Data provided
Lemma discover_total (text : JsString) :
  forall rs,
    Forall (fun r => delimiter (regex r) <> []) rs ->
    StronglySorted (fun a b => rulePos a < rulePos b) rs ->
    exists l,
      discover rs text = Some l /\
      Forall (fun c => In (c_rule c) rs /\ matchedAt text c) l /\
      StronglySorted pushedBefore l.
Proof.
  induction rs as [|r rs IH]; intros Hne Hpos.
  - exists []. repeat split; constructor.
  - inversion Hne as [|? ? Hr Hrs]; subst.
    inversion Hpos as [|? ? Hpos' Hlt]; subst.
    destruct (IH Hrs Hpos') as (rest & Hrest & Hall & Hsorted).
    destruct (@execLoop_total r text Hr (S (length text)) 0)
      as (ms & Hms & Hmall & Hmsorted); [lia|].
    exists (ms ++ rest). simpl. unfold matchesOf. rewrite Hms, Hrest. simpl.
    split; [reflexivity|]. split.
    + apply Forall_app. split.
      * eapply Forall_impl; [|exact Hmall]. cbv beta.
        intros c (-> & _ & Hc). split; [now left|exact Hc].
      * eapply Forall_impl; [|exact Hall]. cbv beta.
        intros c (Hin & Hc). split; [now right|exact Hc].
    + clear Hms Hrest IH Hne Hpos Hr Hrs.
      induction ms as [|c ms IHms]; simpl; [exact Hsorted|].
      inversion Hmall as [|? ? (Hc & _ & _) Hmall']; subst.
      inversion Hmsorted as [|? ? Hmsorted' Hclt]; subst.
      constructor; [now apply IHms|].
      apply Forall_app. split.
      * rewrite Forall_forall in *. intros c' Hc'. right.
        destruct (Hmall' _ Hc') as (-> & _). split; [reflexivity|].
        now apply Hclt.
      * rewrite Forall_forall in *. intros c' Hc'. left.
        destruct (Hall _ Hc') as (Hin & _). now apply Hlt.
Qed.

Lemma rules_nonempty : Forall (fun r => delimiter (regex r) <> []) rules.
Proof. repeat constructor; discriminate. Qed.

Lemma rules_positions :
  StronglySorted (fun a b => rulePos a < rulePos b) rules.
Proof. repeat constructor; vm_compute; lia. Qed.

Lemma discover_rules (text : JsString) :
  exists l,
    discover rules text = Some l /\
    Forall (fun c => In (c_rule c) rules /\ matchedAt text c) l /\
    StronglySorted pushedBefore l.
Proof. apply discover_total; [apply rules_nonempty|apply rules_positions]. Qed.

(** ** The comparison function and the stable sort *)

Lemma compareFn_lt a b :
  (compareFn a b < 0)%Z <->
  c_index a < c_index b \/ (c_index a = c_index b /\ c_length b < c_length a).
Proof. unfold compareFn. destruct (Z.eqb_spec (Z.of_nat (c_index a) - Z.of_nat (c_index b)) 0); lia. Qed.

Lemma compareFn_eq a b :
  compareFn a b = 0%Z <->
  c_index a = c_index b /\ c_length a = c_length b.
Proof. unfold compareFn. destruct (Z.eqb_spec (Z.of_nat (c_index a) - Z.of_nat (c_index b)) 0); lia. Qed.

Lemma compareFn_antisym a b :
  (0 < compareFn a b)%Z -> (compareFn b a < 0)%Z.
Proof.
  unfold compareFn.
  destruct (Z.eqb_spec (Z.of_nat (c_index a) - Z.of_nat (c_index b)) 0);
    destruct (Z.eqb_spec (Z.of_nat (c_index b) - Z.of_nat (c_index a)) 0); lia.
Qed.

Lemma compareFn_trans a b c :
  (compareFn a b <= 0)%Z -> (compareFn b c <= 0)%Z -> (compareFn a c <= 0)%Z.
Proof.
  unfold compareFn.
  destruct (Z.eqb_spec (Z.of_nat (c_index a) - Z.of_nat (c_index b)) 0);
    destruct (Z.eqb_spec (Z.of_nat (c_index b) - Z.of_nat (c_index c)) 0);
    destruct (Z.eqb_spec (Z.of_nat (c_index a) - Z.of_nat (c_index c)) 0); lia.
Qed.

Lemma insert_perm x l : Permutation (x :: l) (insert x l).
Proof.
  induction l as [|y l IH]; simpl; [reflexivity|].
  destruct (0 <? compareFn x y)%Z; [|reflexivity].
  rewrite perm_swap. now constructor.
Qed.

Lemma sort_perm l : Permutation l (sort l).
Proof.
  induction l as [|x l IH]; simpl; [constructor|].
  rewrite <- insert_perm. now constructor.
Qed.

Section Stability.
(** The order of the input list. *)
Variable orig : Candidate -> Candidate -> Prop.

Lemma sortedStable_le a b :
  sortedStable orig a b -> (compareFn a b <= 0)%Z.
Proof. intros [H|[H _]]; lia. Qed.

Lemma insert_sorted x l :
  Forall (orig x) l ->
  StronglySorted (sortedStable orig) l ->
  StronglySorted (sortedStable orig) (insert x l).
Proof.
  induction l as [|y l IH]; intros Hx Hs; simpl.
  - repeat constructor.
  - inversion Hx as [|? ? Hxy Hxl]; subst.
    inversion Hs as [|? ? Hs' Hy]; subst.
    destruct (Z.ltb_spec 0 (compareFn x y)) as [Hgt|Hle].
    + constructor; [now apply IH|].
      rewrite <- insert_perm. constructor; [|exact Hy].
      left. now apply compareFn_antisym.
    + constructor; [exact Hs|].
      assert (Hall : Forall (fun z => (compareFn x z <= 0)%Z) (y :: l)).
      { constructor; [exact Hle|].
        eapply Forall_impl; [|exact Hy]. cbv beta. intros z Hz.
        eapply compareFn_trans; [exact Hle|now apply sortedStable_le]. }
      rewrite Forall_forall in *. intros z Hz.
      specialize (Hall _ Hz). specialize (Hx _ Hz). unfold sortedStable.
      destruct (Z.eq_dec (compareFn x z) 0); [right; split; trivial|left; lia].
Qed.

Lemma sort_sorted l :
  StronglySorted orig l -> StronglySorted (sortedStable orig) (sort l).
Proof.
  induction l as [|x l IH]; intros Hs; simpl; [constructor|].
  inversion Hs as [|? ? Hs' Hx]; subst.
  apply insert_sorted; [|now apply IH].
  now rewrite <- sort_perm.
Qed.
End Stability.

Lemma StronglySorted_impl {A} (R S : A -> A -> Prop) l :
  (forall a b, R a b -> S a b) -> StronglySorted R l -> StronglySorted S l.
Proof.
  intros HRS. induction 1 as [|a l Hs IH Ha]; constructor; trivial.
  eapply Forall_impl; [|exact Ha]. auto.
Qed.

Lemma sortedStable_precedes a b :
  sortedStable pushedBefore a b -> precedes a b.
Proof.
  unfold sortedStable, precedes, pushedBefore.
  rewrite compareFn_lt, compareFn_eq. intros [H|[[Hi Hl] [H|[_ H]]]]; lia.
Qed.

Lemma sort_precedes l :
  StronglySorted pushedBefore l -> StronglySorted precedes (sort l).
Proof.
  intros H. eapply StronglySorted_impl; [apply sortedStable_precedes|].
  now apply sort_sorted.
Qed.





(** * Ordering of the candidates *)


(** * Selection *)

Lemma isOverlapping_spec (ranges : list Range) (s e : nat) :
  isOverlapping ranges s e = true <->
  exists r, In r ranges /\ sharePosition {| start := s; end_ := e |} r.
Proof.
  unfold isOverlapping. rewrite existsb_exists. split.
  - intros (r & Hin & Hlt). apply Nat.ltb_lt in Hlt.
    exists r. split; [exact Hin|].
    exists (Nat.max s (start r)). unfold inRange; simpl. lia.
  - intros (r & Hin & p & [H1 H2] & [H3 H4]). simpl in *.
    exists r. split; [exact Hin|]. apply Nat.ltb_lt. lia.
Qed.

Lemma sharePosition_sym r1 r2 : sharePosition r1 r2 -> sharePosition r2 r1.
Proof. intros (p & H1 & H2). now exists p. Qed.

(** One round either discards the candidate and changes nothing, or
    accepts it whole. *)
Lemma selectStep_cases (text : JsString) (st : LoopState) (c : Candidate) :
  ((exists r, In r (processedRanges st) /\ sharePosition (rangeOf c) r) /\
   selectStep text st c = st)
  \/
  ((forall r, In r (processedRanges st) -> ~ sharePosition (rangeOf c) r) /\
   processedRanges (selectStep text st c) = processedRanges st ++ [rangeOf c] /\
   exists gap,
     parts (selectStep text st c)
     = parts st ++ gap ++ [PMatch (m1 (c_match c)) (c_rule c)]).
Proof.
  unfold selectStep.
  destruct (isOverlapping (processedRanges st) (c_index c)
                          (c_index c + c_length c)) eqn:E.
  - left. split; [|reflexivity]. now apply isOverlapping_spec.
  - right. simpl. split; [|split; [reflexivity|eauto]].
    intros r Hin Hshare.
    assert (H : isOverlapping (processedRanges st) (c_index c)
                              (c_index c + c_length c) = true)
      by (apply isOverlapping_spec; eauto).
    congruence.
Qed.

Lemma select_grows (text : JsString) :
  forall l st, exists more,
    processedRanges (fold_left (selectStep text) l st)
    = processedRanges st ++ more.
Proof.
  induction l as [|c l IH]; intros st; simpl.
  - exists []. now rewrite app_nil_r.
  - destruct (IH (selectStep text st c)) as [more ->].
    destruct (selectStep_cases text st c) as [[_ ->]|(_ & -> & _)].
    + now exists more.
    + exists (rangeOf c :: more). now rewrite <- app_assoc.
Qed.

Lemma ForallOrdPairs_snoc {A} (R : A -> A -> Prop) l x :
  ForallOrdPairs R l -> Forall (fun y => R y x) l ->
  ForallOrdPairs R (l ++ [x]).
Proof.
  induction 1 as [|y l Hy Hl IH]; intros Hx; simpl.
  - repeat constructor.
  - inversion Hx; subst. constructor; [|now apply IH].
    apply Forall_app. split; [exact Hy|]. now repeat constructor.
Qed.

Exercise description
Print only what lies in the material above starting at the line with "now apply sort_sorted." and ending at the line with "isOverlapping ranges s e = true <->", every line exactly as given.

Written response
  now apply sort_sorted.
Qed.





(** * Ordering of the candidates *)


(** * Selection *)

Lemma isOverlapping_spec (ranges : list Range) (s e : nat) :
  isOverlapping ranges s e = true <->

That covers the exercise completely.